= Rape myth =

False beliefs about rape

Rape myths are prejudicial, stereotyped, and false beliefs about sexual assaults, rapists, and rape victims. They often serve to excuse sexual aggression, create hostility toward victims, and bias criminal prosecution.

Extensive research has been conducted about types, acceptance, and impact of rape myths. Rape myths significantly influence the perspectives of jurors, investigative agencies, judges, perpetrators, and victims. False views about rape lead to victim blaming, shaming, questioning of the victim's honesty, and other problems. Determination of the guilt of the accused, and sentencing for sexual crimes, are also influenced by these beliefs.

==Development of the concept==
Rape myths originate from various cultural stereotypes, such as traditional gender roles, acceptance of interpersonal violence, and misunderstanding the nature of sexual assault. Matthew Hale, a British jurist in the 17th century, suggests that rape is "an accusation easily to be made and hard to be proved and harder to be defended against by the party accused, tho [sic] never so innocent". His historical thoughts invisibly support many rape myths seen today, and continue to be reproduced in rape trials.
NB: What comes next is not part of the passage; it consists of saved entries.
Definition lib : QuicLib := {|
  quic := conn;
  h3 := ();
  quiche_connect _ _ _ _ _ := Ok (mk_conn false false false [[9]] [] []);
  prepare_quic c := Ok c;
  set1_ech_config_list _ c := Ok (mk_conn (est c) (closed c) true (out_ c) (in_ c) (events c));
  ech_accepted c := with_key c;
  ech_rejected _ := false;
  get0_ech_retry_configs _ := None;
  is_established c := est c;
  is_draining _ := false;
  is_closed c := closed c;
  send_ack_eliciting c := c;
  dgram_send d c := mk_conn (est c) (closed c) (with_key c) (out_ c ++ [d]) (in_ c) (events c);
  dgram_recv c :=
    match in_ c with
    | [] => (None, c)
    | d :: ds => (Some (map (λ b, b mod 256) d), mk_conn (est c) (closed c) (with_key c) (out_ c) ds (events c))
    end;
  recv_ data _ _ c :=
    match data with
    | 1 :: _ => mk_conn true false (with_key c) (out_ c) (in_ c)
                  (events c ++ [PolledHeaders 4 [(lit ":status", lit "200")]])
    | 2 :: d => mk_conn (est c) (closed c) (with_key c) (out_ c) (in_ c ++ [d]) (events c)
    | 3 :: _ => mk_conn (est c) true (with_key c) (out_ c) (in_ c) (events c)
    | _ => c
    end;
  send_ _ c :=
    match out_ c with
    | [] => (SendDone, c)
    | d :: ds => (SendPacket d (addr 1) (addr 2), mk_conn (est c) (closed c) (with_key c) ds (in_ c) (events c))
    end;
  on_timeout c := c;
  close_ _ c := mk_conn (est c) true (with_key c) (out_ c) (in_ c) (events c);
  available_dcids _ := 0;
  probe_path _ _ c := Ok c;
  migrate_source _ c := Ok c;
  with_transport c := Ok (tt, c);
  send_request _ h c := Ok (4, h, mk_conn (est c) (closed c) (with_key c) (out_ c ++ [[7]]) (in_ c) (events c));
  poll h c :=
    match events c with
    | [] => (PolledDone, h, c)
    | e :: es => (match e with PolledDone | PolledErr _ => PolledOther 0 | _ => e end, h,
                  mk_conn (est c) (closed c) (with_key c) (out_ c) (in_ c) es)
    end;
  recv_body _ h c := (None, h, c);
|}.

#[export] Instance no_errors : @SocketErrors lib := λ _ _ _ _, None.

#[export] Instance queues : @QuicQueues lib.
Proof.
  refine (@Build_QuicQueues lib (λ c, length (out_ c)) (λ c, length (in_ c)) (λ _ c, length (events c)) (λ _ _, O) _ _ _ _ _).
  - intros n c data from to c'. cbn. destruct (out_ c) as [|d ds] eqn:E; [done|]. intros [= _ _ _ <-]. cbn. lia.
  - intros c d c'. cbn. destruct (in_ c) as [|x xs] eqn:E; [done|]. intros [= _ <-]. cbn. lia.
  - intros h c a h' c'. cbn. destruct (events c) as [|x xs] eqn:E; [by intros [= <- _ _]|].
    intros [= <- _ <-]. cbn. destruct x; lia.
  - intros sid h c d h' c'. cbn. intros [= <- _ <-]. split; [lia|done].
  - done.
Defined.

#[export] Instance fifo : @QuicDgrams lib.
Proof.
  refine (@Build_QuicDgrams lib (λ c, map (map (λ b, b mod 256)) (in_ c)) _).
  intros c. cbn. destruct (in_ c) as [|d ds] eqn:E; eexists; (split; [reflexivity|cbn; by rewrite ?E]).
Defined.

Definition key : bytes := list_enc sample_configs.
Definition config (ech : option bytes) : TunnelConfig := {|
  cfg_peer := addr 2; cfg_sni := lit "www.cloudflare.com"; cfg_authority := default_authority; cfg_path := default_path;
  cfg_ech := ech; cfg_max_datagram := 1350; cfg_version_bait := true; cfg_noize := from_profile (lit "off");
  cfg_probe := sample_v4; cfg_data_check := true; cfg_validation := 10000 |}.
Definition setup : Setup := {|
  su_bound := Ok (addr 1); su_associated _ := Err ECancelled; su_shim _ := Err ECancelled |}.
Definition no_env : environment := λ _, None.
Definition empty_world : World := mk_world ∅ [] (mk_detours ∅ 0) (mk_globals None 0) [1; 2; 3].
(* ===== verification/Candidates.v ===== *)
(** * The candidates of a search

    The addresses and ports src/aether/src/prober.rs (MASQUE) and wg_prober.rs
    (WireGuard) try in their search for an endpoint: the constant seeds and
    ranges, hosts of a range listed or drawn at random, and the order of the
    tries.  Both files have the same routines on ranges; they are here once.

    A routine that draws takes the draws as a list; unlike the routines of
    Random.v it can draw any number of times ([sample_cidr_v4] draws until it
    has enough different hosts), so it ends with [None] where the list does. *)

From stdpp Require Import strings sorting.
From S2P Require Import Prelude Text Net NetText Fragment.

(** ** Constants *)

Definition MASQUE_CIDRS_V4 : list bytes :=
  map lit ["162.159.196.0/24"; "162.159.195.0/24"; "162.159.192.0/24"; "162.159.193.0/24"; "162.159.204.0/24";
    "162.159.197.0/24"; "162.159.198.0/24"; "162.159.199.0/24"; "172.65.251.0/24"; "188.114.96.0/24";
    "188.114.97.0/24"; "188.114.98.0/24"; "188.114.99.0/24"; "162.159.36.0/24"; "162.159.46.0/24"]%string.

Definition MASQUE_SEEDS : list bytes :=
  map lit ["162.159.196.1"; "162.159.195.1"; "162.159.192.1"; "162.159.197.3"; "162.159.197.1"; "162.159.198.2";
    "162.159.198.1"; "162.159.193.1"; "162.159.199.2"; "162.159.197.2"]%string.
Lemma read_chunks_country p a b rest chunks buf :
  no_loc p → letters a b → rest = [] ∨ (∃ t, rest = 10 :: t) → blen p + 7 ≤ 8192 →
  forallb is_ascii (p ++ 10 :: lit "loc=" ++ [a; b] ++ rest) = true →
  buf ++ concat chunks = p ++ 10 :: lit "loc=" ++ [a; b] ++ rest →
  parse_trace (from_utf8_lossy (read_chunks buf chunks)) = Some (to_ascii_uppercase [a; b]).
Proof.
  intros Hn Hl Hr Hsize Hascii.
  assert (∀ q v, q ++ v = p ++ 10 :: lit "loc=" ++ [a; b] ++ rest → from_utf8_lossy q = q) as Hid.
  { intros q v E. apply from_utf8_lossy_id, utf8_ascii. rewrite <- E, forallb_app in Hascii. by apply andb_true_iff in Hascii as [? _]. }
  revert buf. induction chunks as [|c chunks IH]; intros buf E; cbn [read_chunks concat] in *.
  - rewrite (Hid _ _ E). destruct (beginning_country _ _ _ _ _ _ Hn Hl Hr E) as [[_ Hlt]|]; [|done].
    rewrite app_nil_r in E. apply (f_equal blen) in E. rewrite !blen_app, blen_cons, !blen_app in E.
    change (blen (lit "loc=")) with 4 in E. change (blen [a; b]) with 2 in E. pose proof (blen_nonneg rest). lia.
  - rewrite app_assoc in E. rewrite (Hid _ _ E).
    destruct (_ || _) eqn:Eb; [|by apply IH]. rewrite (Hid _ _ E).
    destruct (beginning_country _ _ _ _ _ _ Hn Hl Hr E) as [[Hnone Hlt]|]; [|done].
    rewrite Hnone in Eb. rewrite bool_decide_eq_false_2, orb_false_r in Eb by (by intros H). lia.
Qed.

(** The check of the exit obeys the policy: when the answer names a country
    (its line after any head, however the answer is cut into chunks), the
    tunnel is accepted exactly when the policy lists the country as allowed,
    or, being a list of countries refused, does not list it. *)
Theorem exit_obeys_policy (p rest : bytes) (a b rtt : Z) (chunks : list bytes) (policy : Policy)
  (Hhead : no_loc p) (Hcode : letters a b) (Hrest : rest = [] ∨ (∃ t, rest = 10 :: t)) (Hsize : blen p + 7 ≤ 8192)
  (Hascii : forallb is_ascii (p ++ 10 :: lit "loc=" ++ [a; b] ++ rest) = true)
  (Hcut : concat chunks = p ++ 10 :: lit "loc=" ++ [a; b] ++ rest) :
  settle_exit (Some (Ok chunks)) rtt (Some policy) = Ok tt ↔
  to_ascii_uppercase [a; b] ∉ deny policy ∧ (allow policy = [] ∨ to_ascii_uppercase [a; b] ∈ allow policy).
Proof.
  assert (parse_trace (from_utf8_lossy (read_chunks [] chunks)) = Some (to_ascii_uppercase [a; b])) as E
    by (by apply (read_chunks_country p a b rest)).
  unfold settle_exit, report, read_trace. cbn [mbind comp_bind mret comp_ret parse_exit country]. rewrite E. cbn [default].
  assert (to_ascii_uppercase (trim (to_ascii_uppercase [a; b])) = to_ascii_uppercase [a; b]) as Hup.
  { assert (∀ c, is_ascii_alphabetic c = true → graphic (ascii_upper c) = true ∧ ascii_upper (ascii_upper c) = ascii_upper c) as Hc.
    { intros c. unfold is_ascii_alphabetic, is_ascii_uppercase, is_ascii_lowercase, ascii_upper, graphic.
      destruct (is_ascii_lowercase c) eqn:Ec; unfold is_ascii_lowercase in *; intros H;
        (split; [lia|]); [|by rewrite Ec]. by rewrite (proj2 (andb_false_iff _ _)) by lia. }
    destruct Hcode as [[Ga Ua]%Hc [Gb Ub]%Hc]. cbn [to_ascii_uppercase map].
    rewrite trim_graphic by (cbn; by rewrite Ga, Gb). cbn. by rewrite Ua, Ub. }
  pose proof (policy_accepts_spec policy (to_ascii_uppercase [a; b])) as Hs. rewrite Hup in Hs. rewrite <- Hs. unfold id.
  destruct (policy_accepts policy (to_ascii_uppercase [a; b])); done.
Qed.

(** ** A policy in use *)
Module Exits.

Definition no_env : environment := λ _, None.
Definition not_ir : Policy := mk_policy [] [lit "IR"] 60000.

Example parse_not_ir : policy_parse no_env (lit " !=ir, x1 ") = Some not_ir.
Proof. vm_compute. reflexivity. Qed.

Definition head_ : bytes := lit "HTTP/1.1 200 OK" ++ [13; 10; 13; 10] ++ lit "colo=FRA".

Lemma exit_obeys_policy_witness :
  settle_exit (Some (Ok [head_ ++ [10; 108; 111]; lit "c=I"; lit "R" ++ [10]])) 5 (Some not_ir) = Ok tt ↔
  lit "IR" ∉ deny not_ir ∧ (allow not_ir = [] ∨ lit "IR" ∈ allow not_ir).
Proof.
  apply (exit_obeys_policy head_ [10] 73 82 5).
  - unfold no_loc. by_decision.
  - split; vm_compute; reflexivity.
  - right. by exists [].
  - vm_compute. discriminate.
  - vm_compute. reflexivity.
  - vm_compute. reflexivity.
Defined.

(** An answer without a country passes a list of countries refused: the check
    takes it for a country with no name, although an answer that cannot be
    read at all fails it because "the policy cannot be honoured". *)
Example unnamed_exit_accepted :
  settle_exit (Some (Ok [lit "colo=THR" ++ [10]])) 5 (Some not_ir) = Ok tt.
Proof. vm_compute. reflexivity. Qed.
End Exits.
Rape myths first became a topic of research during the 1970s, when a number of studies and books explored the concept. In 1974, for example, feminist writer Susan Brownmiller decried "male myths of rape" which "deliberately obscure the true nature of rape" in her book Against Our Will: Men, Women and Rape. The same year, criminologists Julia and Herman Schwendinger studied common misconceptions about rape, including the notion that rape was impossible—i.e., that any woman who really wanted to could prevent a rape—the idea victims of rape were "asking for it," and the idea that men rape because of "uncontrollable passions." They termed these misconceptions "sexist myths" which "influence the treatment of women victims." Both Brownmiller's work and the Schwendingers' study suggested that rape myths perpetuated male violence against women by placing blame on the victim, excusing the rapist, and minimizing or justifying the act of rape.

In 1980, Martha Burt published the first major study of rape myth acceptance. Burt defined rape myths as "prejudicial, stereotyped and false beliefs about rape, rape victims and rapists" which create "a climate hostile to rape victims." Burt's definition has been widely used.
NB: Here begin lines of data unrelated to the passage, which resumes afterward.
(** ** The size of a packet *)

Definition TUNNEL_MTU : Z := 1280.
Definition H2_TUNNEL_MTU : Z := 1500.
Definition MAX_DATAGRAM_SIZE : Z := 1350.
Definition MIN_DATAGRAM_SIZE : Z := 1200.
Definition MASQUE_DATAGRAM_OVERHEAD : Z := MAX_DATAGRAM_SIZE - TUNNEL_MTU.

(** masque_h2.rs: [enabled]. *)
Definition h2_enabled (env : environment) : bool :=
  match env (lit "AETHER_MASQUE_HTTP2") with
  | Some v => bool_decide (to_lowercase (trim v) ∈ map lit ["1"; "true"; "h2"; "yes"; "on"]%string)
  | None => false
  end.

Definition masque_tunnel_mtu `{w : arch} (env : environment) : Z :=
  match (value ← env (lit "AETHER_MASQUE_MTU"); mtu ← parse_uint (usize_max w) (trim value);
         if (576 <=? mtu) && (mtu <=? 1500) then Some mtu else None) with
  | Some mtu => mtu
  | None => if h2_enabled env then H2_TUNNEL_MTU else TUNNEL_MTU
  end.
End settings.

Definition clamp (lo hi v : Z) : Z := Z.max lo (Z.min hi v).

(** The largest inner QUIC datagram, and the MTU of the inner tunnel. *)
Definition mim_inner_budget (outer_mtu : Z) (inner_peer : SocketAddr) (h2 : bool) : Z * Z :=
  if h2 then (MAX_DATAGRAM_SIZE, clamp 576 1500 (saturating_sub outer_mtu 100))
  else
    let headers := if is_ipv4 (sa_ip inner_peer) then 28 else 48 in
    let datagram := clamp MIN_DATAGRAM_SIZE MAX_DATAGRAM_SIZE (saturating_sub outer_mtu headers) in
    (datagram, clamp 576 1500 (saturating_sub datagram MASQUE_DATAGRAM_OVERHEAD)).

(** Whether the run warns that the outer link is too small. *)
Definition warns_too_small (outer_mtu : Z) (inner_peer : SocketAddr) (h2 : bool) : bool :=
  negb h2 && ((mim_inner_budget outer_mtu inner_peer h2).1 + 28 >? outer_mtu).

(** ** The edges of the inner hop *)

Definition MASQUE_INNER_PORT : Z := 443.
Definition MIM_INNER_TRIES : Z := 6.
Definition MASQUE_VERIFIED_GATEWAYS : list bytes :=
  map lit ["162.159.199.1"; "162.159.199.2"; "162.159.198.2"; "162.159.198.1"]%string.
Definition MASQUE_ALT_PORTS : list Z := [1701; 8095; 500; 4500].

(** The first three octets of an IPv4 address. *)
Definition edge_network (a : IpAddr) : option Z :=
  match a with V4 b => Some (Z.shiftr b 8) | V6 _ => None end.

(** [slice.swap(i, j)]; the callers stay within the slice. *)
Definition swap {A} (l : list A) (i j : nat) : list A :=
  match l !! i, l !! j with Some x, Some y => <[j:=x]> (<[i:=y]> l) | _, _ => l end.

Fixpoint position {A} (f : A → bool) (l : list A) : option nat :=
  match l with
  | [] => None
  | x :: l => if f x then Some 0%nat else S <$> position f l
  end.

Definition spread_hops (found : list SocketAddr) : list SocketAddr :=
  match found with
  | first :: _ :: _ =>
      match position (λ peer, negb (bool_decide (edge_network (sa_ip peer) = edge_network (sa_ip first)))) found with
      | Some other => if (1 <=? other)%nat then swap found 1 other else found
      | None => found
      end
  | _ => found
  end.

(** The pushes of [masque_verified_ladder], on one port. *)
Definition ladder_push (o : SocketAddr) (port : Z) (out : list SocketAddr) (ips : list IpAddr) : list SocketAddr :=
  foldl (λ out ip, if bool_decide (ip = sa_ip o) then out else push out (SockAddr ip port)) out ips.

Definition masque_verified_ladder (o : SocketAddr) (count : nat) : list SocketAddr :=
  if is_ipv6 (sa_ip o) then []
  else
    let verified := omap parse_ip MASQUE_VERIFIED_GATEWAYS in
    let out := ladder_push o MASQUE_INNER_PORT [] (filter (λ ip, edge_network ip ≠ edge_network (sa_ip o)) verified) in
    let out := ladder_push o MASQUE_INNER_PORT out verified in
    let out := foldl (λ out port, ladder_push o port out verified) out MASQUE_ALT_PORTS in
    take (Nat.max count 1) out.

(** The shuffle of the hosts, from the last. *)
Fixpoint shuffle (index : nat) (hosts : list Z) : rnd (list Z) :=
  match index with
  | O => mret hosts
  | S below => other ← rnd_range 0 (Z.of_nat index); shuffle below (swap hosts index (Z.to_nat other))
  end.

(** The loop over the last segment of an IPv6 address, over the draws; [None]
    when they run out before it ends. *)
Fixpoint sibling_segments (last : Z) (count : nat) (seen out : list Z) (ds : list Z) : option (list Z) :=
  if bool_decide (length out < count)%nat && bool_decide (length seen < count * 8)%nat then
    match ds with
    | [] => None
    | d :: ds =>
        let candidate := random_range 1 65535 d in
        if (candidate =? last) || bool_decide (candidate ∈ seen) then sibling_segments last count seen out ds
        else sibling_segments last count (candidate :: seen) (out ++ [candidate]) ds
    end
  else Some out.

Definition sibling_candidates (o : SocketAddr) (count : nat) (ds : list Z) : option (list SocketAddr) :=
  match sa_ip o with
  | V4 b =>
      let hosts := filter (λ host, host ≠ octet b 3) (seqZ 1 254) in
      let hosts := (shuffle (length hosts - 1) hosts ds).1 in
      Some (map (λ host, SockAddr (V4 (256 * Z.shiftr b 8 + host)) MASQUE_INNER_PORT) (take count hosts))
  | V6 b =>
      segs ← sibling_segments (b mod 2 ^ 16) count [] [] ds;
      Some (map (λ s, SockAddr (V6 (2 ^ 16 * Z.shiftr b 16 + s)) MASQUE_INNER_PORT) segs)
  end.

(** The pushes of the siblings, up to [count] peers in all. *)
Definition push_up_to (count : nat) (out : list SocketAddr) (peer : SocketAddr) : list SocketAddr :=
  if bool_decide (count ≤ length out)%nat then out else push out peer.

Definition inner_masque_candidates (o : SocketAddr) (count : nat) (verified : bool) (ds : list Z)
    : option (list SocketAddr) :=
  let out := if verified then foldl push [] (masque_verified_ladder o (Nat.max (count - 2) 1)) else [] in
  siblings ← sibling_candidates o count ds;
  Some (take (Nat.max count 1) (foldl (push_up_to count) out siblings)).

(** The endpoints gool's inner WireGuard tries. *)
Definition gool_inner_peers (env : environment) (assigned_endpoint : bytes) : comp AetherError (list SocketAddr) :=
  match env_value env (lit "AETHER_GOOL_INNER") with
  | Some value => p ← parse_endpoint value; mret [p]
  | None =>
      mret (foldl push []
              (map (λ ip, SockAddr ip WG_EXAMPLE_PORT)
                 (omap parse_ip (trim assigned_endpoint :: wg_seeds_v4 env))))
  end.
Lemma leave_gateway_count g h now rest g' gone : strikes_count g h → leave_gateway g now rest = (g', gone) →
  strikes_count g' (match gone with Some _ => [] | None => h end) ∧ in_a_row g' ≤ 1 ∧
  (∀ p, gone = Some p ↔ ∃ l2 l1 h0, h = (p, l2) :: (p, l1) :: h0 ∧ l2 < TUNNEL_STAYED_UP ∧ l1 < TUNNEL_STAYED_UP).
Proof.
  intros [Hb Hc]. unfold leave_gateway, MASQUE_GATEWAY_STRIKES. destruct (Z.ltb_spec (in_a_row g) 2) as [Hlt|Hge].
  - intros [= <- <-]. split; [by split|]. split; [lia|]. intros p. split; [done|]. intros H2.
    destruct (current g) as [p'|].
    + destruct Hc as (l & h' & -> & Hn). destruct H2 as (l2 & l1 & h0 & [= -> -> ->] & ? & ?).
      assert (2 ≤ soon_ended p ((p, l2) :: (p, l1) :: h0)); [|lia]. apply soon_ended_two. eauto 10.
    + destruct Hc as [-> _]. by destruct H2 as (? & ? & ? & ? & _).
  - destruct (current g) as [p|]; [|lia]. intros [= <- <-]. destruct Hc as (l & h' & -> & Hn).
    split; [by split; cbn; [lia|]|]. split; [cbn; lia|]. rewrite Hn in Hge. apply soon_ended_two in Hge.
    intros q. split; [intros [= <-]; done|]. intros (? & ? & ? & [= -> -> ->] & _). done.
Qed.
In 1994, Kimberly A. Lonsway and Louise F. Fitzgerald defined rape myths as "attitudes and beliefs that are generally false but are widely and persistently held, and that serve to deny and justify male sexual aggression against women."
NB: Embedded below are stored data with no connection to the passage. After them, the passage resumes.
(* ===== verification/Identities.v ===== *)
(** * Identities: how a device is registered, kept and used again

    src/aether/src/account.rs (what the API's answers make of an identity),
    config.rs (the file an identity is kept in) and the routines of lib.rs that
    load an identity or register a new one.  They are programs over a world:
    the files, the calls made to the API so far and what the process keeps.
    The API, the disk, the key generators, the clock, the crates toml and
    base64 are parameters. *)

From stdpp Require Import strings gmap.
From S2P Require Import Prelude Text Net NetText Error Fragment Tls Upstream Hops ApiCall ZeroTrust.

(** ** Data *)

Record Peer := mk_peer { public_key : bytes; endpoint_v4 : bytes }.

(** The fields the core reads. *)
Record AccountData := mk_account {
  id : bytes; acc_token : bytes;
  addr_v4 : bytes; addr_v6 : bytes; peers : list Peer; acc_client_id : bytes; http_proxy : bytes;
  acc_organization : bytes;
}.

Record Identity := mk_identity {
  device_id : bytes; access_token : bytes;
  cert_pem : bytes; key_pem : bytes; cert_issued_at : Z;
  ipv4 : bytes; ipv6 : bytes;
  wg_private_key : bytes; wg_peer_public_key : bytes; id_client_id : bytes;
  organization : bytes; gateway_proxy : bytes; assigned_endpoint : bytes;
  refused : bool;
}.

Record PersistedIdentity := mk_persisted {
  p_device_id : bytes; p_access_token : bytes;
  p_cert_pem : bytes; p_key_pem : bytes; p_cert_issued_at : Z;
  p_ipv4 : bytes; p_ipv6 : bytes;
  p_wg_private_key : bytes; p_wg_peer_public_key : bytes; p_client_id : bytes;
  p_organization : bytes; p_gateway_proxy : bytes; p_assigned_endpoint : bytes;
}.

Definition with_refused (i : Identity) (b : bool) : Identity :=
  mk_identity (device_id i) (access_token i) (cert_pem i) (key_pem i) (cert_issued_at i) (ipv4 i) (ipv6 i)
    (wg_private_key i) (wg_peer_public_key i) (id_client_id i) (organization i) (gateway_proxy i) (assigned_endpoint i) b.

Definition with_cert (i : Identity) (cert key : bytes) (issued : Z) : Identity :=
  mk_identity (device_id i) (access_token i) cert key issued (ipv4 i) (ipv6 i)
    (wg_private_key i) (wg_peer_public_key i) (id_client_id i) (organization i) (gateway_proxy i) (assigned_endpoint i) (refused i).

(** toml's reader and writer; an error is its text. *)
Class TomlCrate := {
  toml_encode : PersistedIdentity → comp bytes bytes;
  toml_decode : bytes → comp bytes PersistedIdentity;
}.

(** What is written reads back. *)
Class TomlCrateOk `{TomlCrate} : Prop :=
  toml_roundtrip p s : toml_encode p = Ok s → toml_decode s = Ok p ∧ utf8 s.

(** What base64 encodes it decodes; four characters for every three bytes. *)
Class Base64Ok `{Base64} `{Base64Encode} : Prop := {
  base64_roundtrip b : base64_decode (base64_encode b) = Ok b;
  base64_length b : blen (base64_encode b) = 4 * ((blen b + 2) / 3);
}.

(** ** Certificates *)

Definition MASQUE_CERT_LIFETIME_SECS : Z := 365 * 86400.
Definition MASQUE_CERT_RENEW_BEFORE_SECS : Z := 7 * 86400.

Definition masque_cert_expiring (now issued_at : Z) : bool :=
  (issued_at =? 0) || (now <? issued_at) || (now - issued_at + MASQUE_CERT_RENEW_BEFORE_SECS >=? MASQUE_CERT_LIFETIME_SECS).

Definition cert_still_usable (now : Z) (i : Identity) : bool :=
  negb (is_empty (cert_pem i) || is_empty (key_pem i)) && negb (cert_issued_at i =? 0) && negb (now <? cert_issued_at i)
  && (now - cert_issued_at i <? MASQUE_CERT_LIFETIME_SECS).

Definition has_masque_credentials (now : Z) (i : Identity) : bool :=
  negb (is_empty (cert_pem i)) && negb (is_empty (key_pem i)) && negb (masque_cert_expiring now (cert_issued_at i)).

(** ** Answers of the API *)

Definition endpoint_from (reg : AccountData) : bytes :=
  let raw := match peers reg with p :: _ => trim (endpoint_v4 p) | [] => [] end in
  match rsplit_once 58 raw with
  | Some (host, _) => if is_empty host then raw else host
  | None => raw
  end.

Section account.
Context `{Base64}.

Definition extract_wg_peer (reg : AccountData) : comp AetherError bytes :=
  match peers reg with
  | [] => Err (EApi (lit "no peers in registration response"))
  | p :: _ =>
      decoded ← map_err (λ e, EApi (lit "decode peer pubkey: " ++ e)) (base64_decode (public_key p));
      if negb (blen decoded =? 32) then Err (EApi (lit "invalid peer pubkey length")) else mret decoded
  end.

Definition client_id_of (text : bytes) : bytes :=
  match base64_decode text with Ok d => if blen d =? 3 then d else [0; 0; 0] | _ => [0; 0; 0] end.

Definition finish_provision (reg : AccountData) (wg_private : bytes) : comp AetherError Identity :=
  if is_empty (acc_token reg) then Err (EApi (lit "registration returned empty token"))
  else
    peer ← extract_wg_peer reg;
    let cid := if is_empty (acc_client_id reg) then [0; 0; 0] else client_id_of (acc_client_id reg) in
    mret (mk_identity (id reg) (acc_token reg) [] [] 0 (addr_v4 reg) (addr_v6 reg) wg_private peer cid
            (trim (acc_organization reg)) (trim (http_proxy reg)) (endpoint_from reg) false).

(** The profile the API has now. *)
Definition refreshed (i : Identity) (reg : AccountData) : Identity :=
  let v4 := trim (addr_v4 reg) in
  let v6 := trim (addr_v6 reg) in
  mk_identity (device_id i) (access_token i) (cert_pem i) (key_pem i) (cert_issued_at i)
    (if is_empty v4 then ipv4 i else v4) (if is_empty v6 then ipv6 i else v6)
    (wg_private_key i) (wg_peer_public_key i) (id_client_id i)
    (trim (acc_organization reg)) (trim (http_proxy reg)) (endpoint_from reg) false.

(** ** The file of an identity *)

Definition decode_fixed (n : Z) (field value : bytes) : comp AetherError bytes :=
  decoded ← map_err (λ e, EOther (lit "config field " ++ field ++ lit " is not valid base64: " ++ e)) (base64_decode value);
  if negb (blen decoded =? n) then
    Err (EOther (lit "config field " ++ field ++ lit " must decode to " ++ decimal n ++ lit " bytes, found " ++ decimal (blen decoded)))
  else mret decoded.

Definition identity_of (p : PersistedIdentity) : comp AetherError Identity :=
  priv ← decode_fixed 32 (lit "wg_private_key") (p_wg_private_key p);
  pub ← decode_fixed 32 (lit "wg_peer_public_key") (p_wg_peer_public_key p);
  let cid :=
    if is_empty (p_client_id p) then [0; 0; 0]
    else match decode_fixed 3 (lit "client_id") (p_client_id p) with Ok c => c | _ => [0; 0; 0] end in
  mret (mk_identity (p_device_id p) (p_access_token p) (p_cert_pem p) (p_key_pem p) (p_cert_issued_at p) (p_ipv4 p) (p_ipv6 p)
          priv pub cid (p_organization p) (p_gateway_proxy p) (p_assigned_endpoint p) false).

Definition persisted `{Base64Encode} (i : Identity) : PersistedIdentity :=
  mk_persisted (device_id i) (access_token i) (from_utf8_lossy (cert_pem i)) (from_utf8_lossy (key_pem i)) (cert_issued_at i)
    (ipv4 i) (ipv6 i) (base64_encode (wg_private_key i)) (base64_encode (wg_peer_public_key i)) (base64_encode (id_client_id i))
    (organization i) (gateway_proxy i) (assigned_endpoint i).
End account.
Some scholars, such as Gerd Bohner and Heike Gerger, have argued that descriptors such as "false" and "widely held" should not be included in a formal definition of what rape myths are since myths are often constructed in a way that are impossible to falsify, (as in the example, "many women secretly desire to be raped," where "secret" desire cannot be disproven) and the degree to which rape myths are "widely held" or accepted may vary over time. Bohner has offered an alternative definition of rape myths as "descriptive or prescriptive beliefs about rape (i.e., about its causes, context, consequences, perpetrators, victims and their interaction) that serve to deny, downplay or justify sexual violence against women."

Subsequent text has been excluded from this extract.